Glücksspielmonopol in Österreich am Ende?

24 March 2010 | By: Casinospielen.de

Mit dem Urteil des Generalanwalts Jan Mazak vom Europäischen Gerichtshof (EuGH) fing alles an: Er hatte entscheiden, dass das Österreichische Glücksspielmonopol rechtswidrig ist. Jetzt will die  Regierung in Österreich reagieren -  und möglicherweise das bisherige Monopol kippen.

„Das österreichische Gesetz verstößt gegen die Niederlassungs- und Dienstleistugnsfreiheit“, so die Begründung von Mazak. Das offizielle Urteil wird zwar erst gegen Ende des Jahres erwartet, doch dert der Gesetzgeber ist in jedem Fall gefordert, seine Regelungen zu überdenken.

Möglicherweise passiert das schneller als gedacht.

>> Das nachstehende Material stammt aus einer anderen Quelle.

Lemma NoDup_map_on {A B : Type} (f : A -> B) (l : list A) :
  (forall x y, In x l -> In y l -> f x = f y -> x = y) ->
  NoDup l -> NoDup (map f l).
Proof.
  intros Hinj Hnd. induction Hnd as [| x l Hx Hnd IH]; simpl.
  - constructor.
  - constructor.
    + intros Hin. apply in_map_iff in Hin. destruct Hin as [y [Hy Hin]].
      apply Hx. rewrite (Hinj x y); [exact Hin | left; reflexivity
                                     | right; exact Hin | symmetry; exact Hy].
    + apply IH. intros a b Ha Hb. apply Hinj; right; assumption.
Qed.

(** Ordinal ranks: one per element, all different. *)
Lemma rankdata_ordinal_length {A : Type} (leb : A -> A -> bool) (a : list A) :
  length (rankdata_ordinal leb a) = length a.
Proof. unfold rankdata_ordinal. rewrite length_map. apply length_seq. Qed.

Lemma rankdata_ordinal_NoDup {A : Type} (leb : A -> A -> bool) (a : list A) :
  NoDup (rankdata_ordinal leb a).
Proof.
  unfold rankdata_ordinal. apply NoDup_map_on; [| apply seq_NoDup].
  intros i j Hi Hj H. inversion H as [Hpos].
  pose proof (argsort_perm leb a) as Hperm.
  apply position_inj with (l := argsort leb a).
  - eapply Permutation_in; [apply Permutation_sym; exact Hperm | exact Hi].
  - eapply Permutation_in; [apply Permutation_sym; exact Hperm | exact Hj].
  - exact Hpos.
Qed.

Lemma Qred_inject_Z_inj (x y : Z) :
  Qred (inject_Z x) = Qred (inject_Z y) -> x = y.
Proof.
  intros H. apply Qred_eq_iff in H. unfold Qeq, inject_Z in H. simpl in H. lia.
Qed.

Lemma ranks_to_Q_NoDup (ranks : list nat) :
  NoDup ranks -> NoDup (map Qred (ranks_to_Q ranks)).
Proof.
  intros H. unfold ranks_to_Q. rewrite map_map.
  apply NoDup_map_on; [| exact H].
  intros x y _ _ E. apply Qred_inject_Z_inj in E. lia.
Qed.

Lemma ranks_to_Q_length (ranks : list nat) :
  length (ranks_to_Q ranks) = length ranks.
Proof. unfold ranks_to_Q. apply length_map. Qed.

(** Images of pairwise different elements under a relation that is
    injective up to [g] are pairwise different. *)
Lemma Forall2_NoDup {A B C : Type} (R : A -> B -> Prop) (g : A -> C) :
  (forall a1 a2 b, R a1 b -> R a2 b -> g a1 = g a2) ->
  forall (l : list A) (l' : list B),
    Forall2 R l l' -> NoDup (map g l) -> NoDup l'.
Proof.
  intros Hinj l l' H. induction H as [| a b l l' Hab H IH]; simpl; intros Hnd.
  - constructor.
  - inversion Hnd as [| ? ? Hnotin Hnd']; subst. constructor.
    + intros Hin.
      destruct (PyFacts.Forall2_In_r _ _ _ _ H Hin) as [a' [Ha' Ha'b]].
      apply Hnotin. rewrite (Hinj a a' b Hab Ha'b). apply in_map. exact Ha'.
    + apply IH. exact Hnd'.
Qed.

Lemma Forall2_map_r {A B C : Type} (R : A -> B -> Prop) (g : B -> C)
  (l : list A) (l' : list B) :
  Forall2 R l l' ->
  Forall2 (fun a c => exists b, R a b /\ c = g b) l (map g l').
Proof.
  induction 1 as [| a b l l' Hab _ IH]; simpl; constructor.
  - exists b. split; [exact Hab | reflexivity].
  - exact IH.
Qed.

Lemma list_index_nth (ranks : list Q) (r : Q) (i : nat) :
  list_index ranks r = Ok i ->
  exists x, nth_error ranks i = Some x /\ Qeq_bool x r = true.
Proof.
  unfold list_index. destruct (find_index _ ranks) as [j |] eqn:E; intros H;
    inversion H; subst.
  apply (find_index_nth _ _ _ E).
Qed.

Denn wenn die Österreicher der Entscheidung des EuGH zuvor kommen und eine Neuregelung durch bringen, könnten sie vor den mit dem Urteil einher gehenden Rechtsfolgen verschont bleiben. Denn eine neue Regelung wäre dann EU-konform.

Noch ein langer Weg

Hierzu müsste in Österreich in den nächsten Monaten ein neues Gesetz verabschieden, das nicht mehr gegen das EU-Recht verstößt. Die Folge wäre vermutlich, dass das Glücksspielmonopol in Österreich fällt.

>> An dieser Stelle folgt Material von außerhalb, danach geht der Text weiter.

(** The sibling path: a peer found in the table that holds a session gets no
    handshake; the handler logs and returns. *)
Lemma onConnectionRequest_has_session_no_handshake (req : NodeReq.t) w l :
  peers (swarm w) !! NodeReq.remoteNodeId req = Some (nodeRef l) →
  HasSession (nodes w) (nodeRef l) = true →
  let w' := onConnectionRequest req w in
  swarm w' = swarm w ∧ nodes w' = nodes w
  ∧ ∃ es, effects w' = effects w ++ es ∧ ∀ n, EvCreateSession n ∉ es.
Proof.
  intros Hp Hs w'. subst w'. unfold onConnectionRequest.
  rewrite (index_present _ _ _ Hp). cbn -[GetSession HasSession]. rewrite Hs.
  cbn -[GetSession].
  split; [done|]. split; [done|]. eexists. split; [done|].
  intros n Hin. apply elem_of_cons in Hin as [Hin|Hin]; [discriminate|].
  apply GetSession_elem in Hin as [sess Hin].
  apply list_elem_of_singleton in Hin. discriminate.
Qed.

(** *** The event loop *)

(** A run that is back at the [select] goes on with the next events from the
    world it reached. *)
Lemma beginProcessingEvents_app evs1 evs2 w w1 :
  beginProcessingEvents evs1 w = Waiting w1 →
  beginProcessingEvents (evs1 ++ evs2) w = beginProcessingEvents evs2 w1.
Proof.
  revert w. induction evs1 as [|ev evs1 IH]; intros w Hrun.
  - cbn in Hrun. by injection Hrun as ->.
  - destruct ev; cbn in Hrun |- *; try discriminate; by apply IH.
Qed.

(** C8 (as the code has it): when the kill signal is consumed, the event
    loop terminates without consuming any later event, and the
    pending-outgoing-message table is what it was when the signal arrived:
    the entries still pending stay in the table, unresolved, for whatever
    the kill step adds to the effect trace contains no send on a callback
    channel, so no result and no shutdown error reaches a caller. *)
Theorem beginProcessingEvents_kill_terminates evs1 (b : bool) evs2 w w1 :
  beginProcessingEvents evs1 w = Waiting w1 →
  ∃ w2 es,
    beginProcessingEvents (evs1 ++ Kill b :: evs2) w = Terminated w2 evs2
    ∧ pendingOutgoingMessages (swarm w2) = pendingOutgoingMessages (swarm w1)
    ∧ effects w2 = effects w1 ++ es
    ∧ ∀ ch resp, EvCallback ch resp ∉ es.
Proof.
  intros Hrun. exists w1, [].
  rewrite (beginProcessingEvents_app _ _ _ _ Hrun), app_nil_r.
  repeat split. intros ch resp. apply not_elem_of_nil.
Qed.

(** *** Construction *)

(** C10: [NewSwarm] returns a nil swarm together with a non-nil error exactly
    when creating the network for the address fails; when that succeeds it
    returns, with a nil error, a swarm whose four tables are empty, that has
    the supplied local node and the created network installed, and a newly
    created demuxer. *)
Theorem NewSwarm_spec (tcpAddress : string) (l : LocalNode) :
  let r := (NewSwarm tcpAddress l).1 in
  (r.1 = None ∧ r.2 ≠ None ↔ (NewNetwork tcpAddress).2 ≠ None)
  ∧ ((NewNetwork tcpAddress).2 = None →
     ∃ s, r = (Some s, None)
          ∧ peers s = ∅
          ∧ connections s = ∅
          ∧ peersByConnection s = ∅
          ∧ pendingOutgoingMessages s = ∅
          ∧ localNode s = l
          ∧ demuxer s = NewDemuxer
          ∧ network s = (NewNetwork tcpAddress).1).
Proof.
  unfold NewSwarm. destruct (NewNetwork tcpAddress) as [n [e|]]; cbn.
  - split; [|done]. split; [done|]. intros _. split; done.
  - split.
    + split; [intros [? _]; done | done].
    + intros _. eexists. repeat split.
Qed.

End Properties.

(** ** The handlers at work on the concrete node *)

(** C1, at a concrete input: [req-1] is pending with the request [reqOld];
    a second send request [reqNew] with the same reqId is not rejected: the
    entry for [req-1] is no longer what it was, and no effect reports
    anything to the caller. *)
Lemma send_duplicate_reqId_overwrites :
  pendingOutgoingMessages (swarm Demo.w1) !! "req-1" = Some Demo.reqOld
  ∧ SendMessageReq.reqId Demo.reqNew = "req-1"
  ∧ pendingOutgoingMessages (swarm (onSendMessageRequest Demo.reqNew Demo.w1)) !! "req-1"
    ≠ pendingOutgoingMessages (swarm Demo.w1) !! "req-1"
  ∧ pendingOutgoingMessages (swarm (onSendMessageRequest Demo.reqNew Demo.w1)) !! "req-1"
    = Some Demo.reqNew
  ∧ effects (onSendMessageRequest Demo.reqNew Demo.w1) = [].
Proof.
  repeat split; try reflexivity.
  vm_compute. discriminate.
Qed.

Lemma onSendMessageRequest_stores_witness :
  "req-0" ≠ SendMessageReq.reqId Demo.reqNew
  ∧ pendingOutgoingMessages (swarm (onSendMessageRequest Demo.reqNew Demo.w1)) !! "req-0"
    = pendingOutgoingMessages (swarm Demo.w1) !! "req-0".
Proof.
  assert (Hne : "req-0" ≠ SendMessageReq.reqId Demo.reqNew) by discriminate.
  split; [exact Hne|].
  exact (proj1 (proj2 (onSendMessageRequest_stores Demo.reqNew Demo.w1)) "req-0" Hne).
Defined.

Lemma onRemoteClientMessage_malformed_closes_witness :
  Unmarshal (Collaborators:=Demo.env) (ConnectionMessage.Message Demo.badMsg) = inr "proto: unexpected EOF"
  ∧ effects (onRemoteClientMessage Demo.badMsg Demo.w1)
    = [EvLog LvlWarning "Bad request - closing connection..." []; EvClose Demo.c1]
  ∧ swarm (onRemoteClientMessage Demo.badMsg Demo.w1) = swarm Demo.w1
  ∧ nodes (onRemoteClientMessage Demo.badMsg Demo.w1) = nodes Demo.w1.
Proof.
  split; [reflexivity|].
  exact (onRemoteClientMessage_malformed_closes
           Demo.badMsg Demo.w1 "proto: unexpected EOF" eq_refl).
Defined.

Lemma onRemoteClientMessage_payload_unbound_ignored_witness :
  Unmarshal (Collaborators:=Demo.env) (ConnectionMessage.Message Demo.dataMsg)
  = inl (CommonMessageData.mk [xde; xad])
  ∧ peersByConnection (swarm Demo.w1) !! Connection.Id Demo.c2 = None
  ∧ onRemoteClientMessage Demo.dataMsg Demo.w1 = Demo.w1
  ∧ EvClose Demo.c2 ∉ effects Demo.w1.
Proof.
  split; [reflexivity|]. split; [reflexivity|]. split.
  - apply (onRemoteClientMessage_payload_unbound_ignored
             Demo.dataMsg Demo.w1 (CommonMessageData.mk [xde; xad])).
    + reflexivity.
    + discriminate.
    + intros (n & sess & Hbound & _). vm_compute in Hbound. discriminate.
  - apply not_elem_of_nil.
Defined.

(** C4, at a concrete input: a connect request with a malformed address for
    a peer the node does not know.  The handler returns with the world as it
    was: the effect trace is empty, so no result was sent on the callback
    channel, nothing of the request is kept, and the loop is back at its
    [select]. *)
Lemma connect_malformed_address_no_result :
  peers (swarm Demo.w0) !! NodeReq.remoteNodeId Demo.badReq = None
  ∧ checkRemoteNode (Collaborators:=Demo.env) (NodeReq.remoteNodeId Demo.badReq) (NodeReq.remoteNodeIp Demo.badReq)
    = Some "invalid remote node address"
  ∧ onConnectionRequest Demo.badReq Demo.w0 = Demo.w0
  ∧ effects (onConnectionRequest Demo.badReq Demo.w0) = []
  ∧ beginProcessingEvents [ConnectionRequest Demo.badReq] Demo.w0 = Waiting Demo.w0.
Proof. repeat split. Qed.

Lemma onConnectionRequest_no_callback_witness :
  index (peers (swarm Demo.w0)) (NodeReq.remoteNodeId Demo.badReq) = nilNode
  ∧ checkRemoteNode (Collaborators:=Demo.env) (NodeReq.remoteNodeId Demo.badReq) (NodeReq.remoteNodeIp Demo.badReq)
    = Some "invalid remote node address"
  ∧ onConnectionRequest Demo.badReq Demo.w0 = Demo.w0.
Proof.
  split; [reflexivity|]. split; [reflexivity|].
  exact (proj2 (onConnectionRequest_no_callback Demo.badReq Demo.w0)
               "invalid remote node address" eq_refl eq_refl).
Defined.

Lemma onConnectionRequest_new_peer_handshake_nil_witness :
  peers (swarm Demo.w0) !! NodeReq.remoteNodeId Demo.goodReq = None
  ∧ checkRemoteNode (Collaborators:=Demo.env) (NodeReq.remoteNodeId Demo.goodReq) (NodeReq.remoteNodeIp Demo.goodReq)
    = None
  ∧ peers (swarm (onConnectionRequest Demo.goodReq Demo.w0)) !! "peerZ" = Some (nodeRef 0)
  ∧ deref (nodes (onConnectionRequest Demo.goodReq Demo.w0)) (nodeRef 0)
    = Some (RemoteNodeData.mk "peerZ" "10.0.0.8:7513" None)
  ∧ effects (onConnectionRequest Demo.goodReq Demo.w0) = [EvCreateSession nilNode]
  ∧ EvCreateSession (nodeRef 0) ∉ [EvCreateSession nilNode].
Proof.
  split; [reflexivity|]. split; [reflexivity|].
  exact (onConnectionRequest_new_peer_handshake_nil Demo.goodReq Demo.w0 eq_refl eq_refl).
Defined.

(** C7, at a concrete input: [peerX] holds an authenticated session and is
    bound to the connection [c1].  After the connection-closed handler has
    run for [c1] the object of [peerX] still holds that session, and a
    connect request for [peerX] finds it and starts no handshake. *)
Lemma closed_connection_keeps_session :
  peersByConnection (swarm Demo.w1) !! Connection.Id Demo.c1 = Some (nodeRef 0)
  ∧ peers (swarm Demo.w1) !! "peerX" = Some (nodeRef 0)
  ∧ sessionOf (nodes (onConnectionClosed Demo.c1 Demo.w1)) (nodeRef 0) = Some Demo.sessX
  ∧ sessionOf (nodes (onConnectionClosed Demo.c1 Demo.w1)) (nodeRef 0) ≠ None
  ∧ effects (onConnectionRequest (NodeReq.mk "peerX" "10.0.0.7:7513" 3)
               (onConnectionClosed Demo.c1 Demo.w1))
    = [EvLog LvlInfo "We have a session with this node" [];
       EvLog LvlInfo "Session info: %s" [ArgBool true]].
Proof. repeat split. discriminate. Qed.

Lemma onConnectionClosed_keeps_node_and_session_witness :
  peersByConnection (swarm Demo.w1) !! Connection.Id Demo.c1 = Some (nodeRef 0)
  ∧ peers (swarm Demo.w1) !! "peerX" = Some (nodeRef 0)
  ∧ peers (swarm (onConnectionClosed Demo.c1 Demo.w1)) !! "peerX" = Some (nodeRef 0)
  ∧ deref (nodes (onConnectionClosed Demo.c1 Demo.w1)) (nodeRef 0)
    = deref (nodes Demo.w1) (nodeRef 0)
  ∧ sessionOf (nodes (onConnectionClosed Demo.c1 Demo.w1)) (nodeRef 0)
    = sessionOf (nodes Demo.w1) (nodeRef 0)
  ∧ HasSession (nodes (onConnectionClosed Demo.c1 Demo.w1)) (nodeRef 0)
    = HasSession (nodes Demo.w1) (nodeRef 0).
Proof.
  split; [reflexivity|]. split; [reflexivity|].
  exact (onConnectionClosed_keeps_node_and_session
           Demo.c1 Demo.w1 (nodeRef 0) "peerX" eq_refl eq_refl).
Defined.

(** C8, at a concrete input: the node has the open connection [c1] and the
    pending request [req-1] when the kill signal arrives.  The loop
    terminates with the world it had: no effect was performed, so [c1] was
    not closed, and [req-1] is still in the pending table. *)
Lemma kill_leaves_connections_and_pending :
  connections (swarm Demo.w1) !! "c1" = Some Demo.c1
  ∧ pendingOutgoingMessages (swarm Demo.w1) !! "req-1" = Some Demo.reqOld
  ∧ beginProcessingEvents [Kill true] Demo.w1 = Terminated Demo.w1 []
  ∧ effects Demo.w1 = []
  ∧ EvClose Demo.c1 ∉ effects Demo.w1.
Proof. repeat split. apply not_elem_of_nil. Qed.

Lemma beginProcessingEvents_kill_terminates_witness :
  beginProcessingEvents [SendMsgRequest Demo.reqOld; ClosingConnection Demo.c1] Demo.w0
  = Waiting (onSendMessageRequest Demo.reqOld Demo.w0)
  ∧ ∃ w2 es,
      beginProcessingEvents
        ([SendMsgRequest Demo.reqOld; ClosingConnection Demo.c1]
         ++ Kill true :: [SendMsgRequest Demo.reqNew]) Demo.w0
      = Terminated w2 [SendMsgRequest Demo.reqNew]
      ∧ pendingOutgoingMessages (swarm w2)
        = pendingOutgoingMessages (swarm (onSendMessageRequest Demo.reqOld Demo.w0))
      ∧ effects w2 = effects (onSendMessageRequest Demo.reqOld Demo.w0) ++ es
      ∧ ∀ ch resp, EvCallback ch resp ∉ es.
Proof.
  split; [reflexivity|].
  exact (beginProcessingEvents_kill_terminates
           [SendMsgRequest Demo.reqOld; ClosingConnection Demo.c1] true
           [SendMsgRequest Demo.reqNew] Demo.w0
           (onSendMessageRequest Demo.reqOld Demo.w0) eq_refl).
Defined.

Lemma NewSwarm_spec_witness :
  (NewNetwork (Collaborators:=Demo.env) "0.0.0.0:7513").2 = None
  ∧ ∃ s, (NewSwarm (E:=Demo.env) "0.0.0.0:7513" "local").1 = (Some s, None)
         ∧ peers s = ∅
         ∧ connections s = ∅
         ∧ peersByConnection s = ∅
         ∧ pendingOutgoingMessages s = ∅
         ∧ localNode s = "local"
         ∧ demuxer s = tt
         ∧ network s = Some "0.0.0.0:7513".
Proof.
  split; [reflexivity|].
  exact (proj2 (NewSwarm_spec (E:=Demo.env) "0.0.0.0:7513" "local") eq_refl).
Defined.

Doch die Verabschiedung eines solchen Gesetzes scheint in Österreich schwierig zu sein. Schon zwei Mal sind Versuche, das Glücksspielgesetz zu reformieren, gescheitert. Zu viele Interessen spielen eine Rolle, die bedacht werden müssen. Allen voran die hohen Steuereinnahmen, die der Staat mit dem Glücksspiel erzielt.

Dass jetzt die EU mit am Tisch sitzt, verändert jedoch alles, denn die EU hat kein Interesse an den Steuergeldern. Für das Monopol könnte es also schwierig werden, denn das neue Gesetz soll festlegen, dass die Länder eigenständig über die Kontrolle der Spielautomaten und deren Konzessionen entscheiden dürfen. Die Bevorzugung eines einzigen Wettbewerbers ist somit nahezu ausgeschlossen.